Ana es educadora infantil, trabaja de maestra en una escuela y sabe perfectamente qué necesitan sus hijos y cómo ofrecérselo.  Aun así, le pasa como a todas nosotras y tiene momentos en que se siente desbordada a causa de esta necesidad de movimiento de los peques.

Además, estos días incluso está teniendo problemas para hacer la compra, así que no tiene otro remedio que pedir ayuda a sus vecinos, que buenamente le ofrecen.

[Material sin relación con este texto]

Lemma patch_last_ok path patch w published w' :
  patch_last c path patch w = (published, None, w') -> patched path patch w w'.
Proof.
  unfold patch_last. destruct (patchLocalCConfig c path patch w) as [[e|] w1] eqn:E; [done|].
  intros [= <- <-]. by apply patchLocal_spec.
Qed.

Lemma patched_keep path patch w0 w w' : file w = file w0 -> patched path patch w w' -> patched path patch w0 w'.
Proof. unfold patched, document. by intros ->. Qed.

(** What a successful change did to the file of the target. *)
Definition mode_key (inst : cconfigInstance) : list string := instance_path inst ++ ["database"; "mode"].
Definition leader_key (inst : cconfigInstance) : list string :=
  ["groups"; ci_groupName inst; "replicasets"; ci_replicasetName inst; "leader"].

(** An election on a console: the request to promote and the wait until the instance is
    writable both succeed, and nothing else happens. *)
Definition elected (socket : string) (timeout : Z) (w w' : W) : Prop :=
  exists conn w1 r1 w2 r2 w3, Connect socket w = (Ok conn, w1) /\
    conn promoteElectionBody [] w1 = (Ok r1, w2) /\ conn waitRWBody [VInt timeout] w2 = (Ok r2, w3) /\
    w' = Close socket w3.

(** [w] is the world before, [w1] the one in which the configuration has been read. *)
Definition promoted (ictx : InstanceCtx) (timeout : Z) (inst : cconfigInstance) (w w1 w' : W) : Prop :=
  match ci_failover inst with
  | FailoverOff => sets (ClusterConfigPath ictx) (mode_key inst) (VStr "rw") w w'
  | FailoverManual => sets (ClusterConfigPath ictx) (leader_key inst) (VStr (ci_name inst)) w w'
  | FailoverElection => elected (ConsoleSocket ictx) timeout w1 w' /\ file w' = file w
  | _ => False
  end.

Definition demoted (r : Replicaset) (i : Instance_) (inst : cconfigInstance) (w w' : W) : Prop :=
  let path := ClusterConfigPath (InstCtx i) in
  match ci_failover inst with
  | FailoverOff => sets path (mode_key inst) (VStr "ro") w w'
  | FailoverElection => LeaderUUID r = UUID i /\ sets path (election_key inst) (VStr "candidate") w w'
  | _ => False
  end.

Definition expelled (ictx : InstanceCtx) (inst : cconfigInstance) (w w' : W) : Prop :=
  sets (ClusterConfigPath ictx) (instance_path inst ++ ["iproto"; "listen"]) (VMap ∅) w w'.

Lemma eval_one_ok ctx (f : Evaler W -> W -> option error * W) w w' :
  eval_one ctx f w = (None, w') ->
  exists conn w1 w2, Connect (ConsoleSocket ctx) w = (Ok conn, w1) /\ f conn w1 = (None, w2) /\
    w' = Close (ConsoleSocket ctx) w2.
Proof.
  unfold eval_one, EvalAny, EvalForeachAlive, evalForeach. cbn [eval_loop].
  destruct (Connect (ConsoleSocket ctx) w) as [[conn|e] w1] eqn:Ec; [|by rewrite decide_True].
  destruct (f conn w1) as [[e|] w2] eqn:Ef; cbn [done_with]; [done|]. intros [= <-]. eauto 10.
Qed.

Lemma promoteElection_ok (evaler : Evaler W) timeout w w' :
  cconfigPromoteElection promoteElectionBody waitRWBody evaler timeout w = (None, w') ->
  exists r1 w1 r2, evaler promoteElectionBody [] w = (Ok r1, w1) /\ evaler waitRWBody [VInt timeout] w1 = (Ok r2, w').
Proof.
  unfold cconfigPromoteElection, waitRW. destruct (evaler _ _ w) as [[r1|e] w1]; [|done].
  destruct (evaler waitRWBody _ w1) as [[r2|e] w2] eqn:E; [|done]. intros [= <-]. eauto 10.
Qed.

(** The election publishes nothing; the other promotions do. *)
Lemma promote_ok i ctx w published w' :
  promote promoteElectionBody waitRWBody c i ctx w = (published, None, w') ->
  exists w1 inst, read_instance (ClusterConfigPath (InstCtx i)) (op_InstName ctx) w w1 inst /\
    published = bool_decide (ci_failover inst <> FailoverElection) /\
    promoted (InstCtx i) (op_Timeout ctx) inst w w1 w'.
Proof.
  unfold promote. destruct (get_instance c _ _ w) as [[[cc inst]|] w1] eqn:Eg; [|done].
  apply get_instance_ok in Eg as [Hk Hn]. case_decide as E.
  - pose proof (eval_one_keeps (InstCtx i) (fun evaler => cconfigPromoteElection promoteElectionBody
      waitRWBody evaler (op_Timeout ctx))) as He.
    specialize (He (fun evaler Hev => promoteElection_keeps evaler _ Hev) w1).
    destruct (eval_one _ _ w1) as [err w2] eqn:Ee. intros [= <- -> <-]. exists w1, inst. split; [done|].
    split; [rewrite bool_decide_eq_false_2; [done|by intros []]|].
    unfold promoted. rewrite E. cbn [snd] in He. split; [|congruence].
    apply eval_one_ok in Ee as (conn & wa & wb & Hc & (r1 & wc & r2 & He1 & He2)%promoteElection_ok & ->).
    by exists conn, wa, r1, wc, r2, wb.
  - intros Hp. assert (published = true) as ->.
    { revert Hp. unfold patch_last. by destruct (patchLocalCConfig c _ _ w1) as [[e|] w2]; intros [= <-]. }
    apply patch_last_ok, (patched_keep _ _ w) in Hp; [|done]. exists w1, inst. split; [done|].
    split; [by rewrite bool_decide_eq_true_2 by done|].
    unfold promoted. destruct (ci_failover inst) eqn:Ef; try congruence;
      try (by eapply patched_sets; [| |exact Hp]; [done|];
           intros cfg; unfold patchCConfigPromote; rewrite Ef);
      destruct Hp as (cfg & cfg' & _ & Hc & _); unfold patchCConfigPromote in Hc; by rewrite Ef in Hc.
Qed.

Definition voter_reads_back (path : string) (w : W) : Prop :=
  forall inst cfg cfg', document w path = Ok cfg ->
    set_path (paths cfg) (election_key inst) (VStr "voter") = Some (paths cfg') -> reads_back cfg'.

Lemma demote_ok i r ctx w published w' :
  voter_reads_back (ClusterConfigPath (InstCtx i)) w ->
  demote waitROBody Println c i r ctx w = (published, None, w') ->
  published = true /\
  exists w1 inst, read_instance (ClusterConfigPath (InstCtx i)) (op_InstName ctx) w w1 inst /\ demoted r i inst w w'.
Proof.
  intros Hrb. unfold demote. destruct (get_instance c _ _ w) as [[[cc inst]|] w1] eqn:Eg; [|done].
  apply get_instance_ok in Eg as [Hk Hn]. case_decide as E.
  - destruct (cconfigGetElectionMode cc _) as [em|]; [|done]. repeat case_decide; try done.
    intros Hd%demoteElection_outcome.
    + destruct Hd as [Hpub Hs]. split; [done|]. exists w1, inst. split; [done|]. unfold demoted. rewrite E.
      split; [destruct (decide (LeaderUUID r = UUID i)); tauto|]. revert Hs. unfold sets, document. by rewrite Hk.
    + unfold document. rewrite Hk. apply Hrb.
  - intros Hp. assert (published = true) as ->.
    { revert Hp. unfold patch_last. by destruct (patchLocalCConfig c _ _ w1) as [[e|] w2]; intros [= <-]. }
    split; [done|]. apply patch_last_ok, (patched_keep _ _ w) in Hp; [|done]. exists w1, inst. split; [done|].
    unfold demoted. destruct (decide (ci_failover inst = FailoverOff)) as [Ef|Ef].
    + rewrite Ef. eapply patched_sets; [| |exact Hp]; [done|]. intros cfg.
      unfold patchCConfigDemote. by rewrite Ef.
    + destruct Hp as (cfg & cfg' & _ & Hc & _). unfold patchCConfigDemote in Hc. by rewrite decide_True in Hc.
Qed.

Lemma expel_ok ictx name w published w' :
  expel c ictx name w = (published, None, w') ->
  published = true /\
  exists w1 inst, read_instance (ClusterConfigPath ictx) name w w1 inst /\ expelled ictx inst w w'.
Proof.
  unfold expel. destruct (get_instance c _ _ w) as [[[cc inst]|] w1] eqn:Eg; [|done].
  apply get_instance_ok in Eg as [Hk Hn]. intros Hp. assert (published = true) as ->.
  { revert Hp. unfold patch_last. by destruct (patchLocalCConfig c _ _ w1) as [[e|] w2]; intros [= <-]. }
  split; [done|]. apply patch_last_ok, (patched_keep _ _ w) in Hp; [|done]. exists w1, inst. split; [done|].
  by eapply patched_sets; [| |exact Hp].
Qed.

(** The target of an operation: found in the replicaset, and unless the
    operation is forced so are all the others ([may_miss] apart). *)
Definition reachable (ctx : InstanceOpCtx) (may_miss : option string) (r : Replicaset)
    (i : Instance_) : Prop :=
  i ∈ rs_Instances r /\ Alias i = op_InstName ctx /\ InstanceCtxFound i = true /\
  (op_Force ctx = true \/
   forall j, j ∈ rs_Instances r -> InstanceCtxFound j = true \/ may_miss = Some (Alias j)).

Todas las veces que he podido hablar con ella y a pesar de todo lo que tiene, Ana mantiene el sentido del humor. Un humor irónico y divertido que la caracteriza, intentando sobrellevarlo lo mejor que puede.

Porque  sabe que, como el resto de la humanidad, tenemos una responsabilidad moral, un deber colectivo de quedarnos en casa.

Últimamente y casi todos los días, desde que comenzó el confinamiento, Diana ve desde su ventana a personas sacando a pasear al perro no sé cuántas veces, o 4 miembros de una misma familia paseando al mismo perro una y otra vez.

No estamos aquí para juzgar a nadie y me gustaría pensar que son casos puntuales (aunque todos los días me llegan imágenes de personas saltándose literalmente el confinamiento con cualquier excusa).

No estoy diciendo que las madres que estamos solas, tengamos más derechos que los demás. No no, exactamente LOS MISMOS DERECHOS que los demás y las MISMAS OBLIGACIONES.

El confinamiento es para TODOS.

Pero que se haga cargo la sociedad de lo que supone para una madre estar sola con sus dos, tres o cuatro hijos encerrada en casa hasta sabe Dios cuando. Que además algunas, tenemos que trabajar  desde casa porque estamos levantando un proyecto que a estas alturas ya se tambalea. Y que, además, a causa de la situación, ves que el plan B que tenías y hasta el C se han ido literalmente a la m***.

Que la única ayuda que teníamos es la de los abuelos y que ahora ha desaparecido porque les tenemos que proteger.

Es en estas situaciones cuando sale a la luz la verdadera esencia de la condición humana.

No sé si es irresponsabilidad, egoísmo o simplemente pura ignorancia. Que cada cual saque sus propias conclusiones, yo solamente intento apelar al sentido común.

Y que, todas nosotras, las madres que estamos solas en estos días de la marmota, como Ana, nos responsabilizamos, nos mantenemos firmes porque en el fondo sabemos, que este es un reto más de la vida (un enorme reto, sí) pero del cual saldremos como hemos hecho siempre habiendo aprendido una gran lección.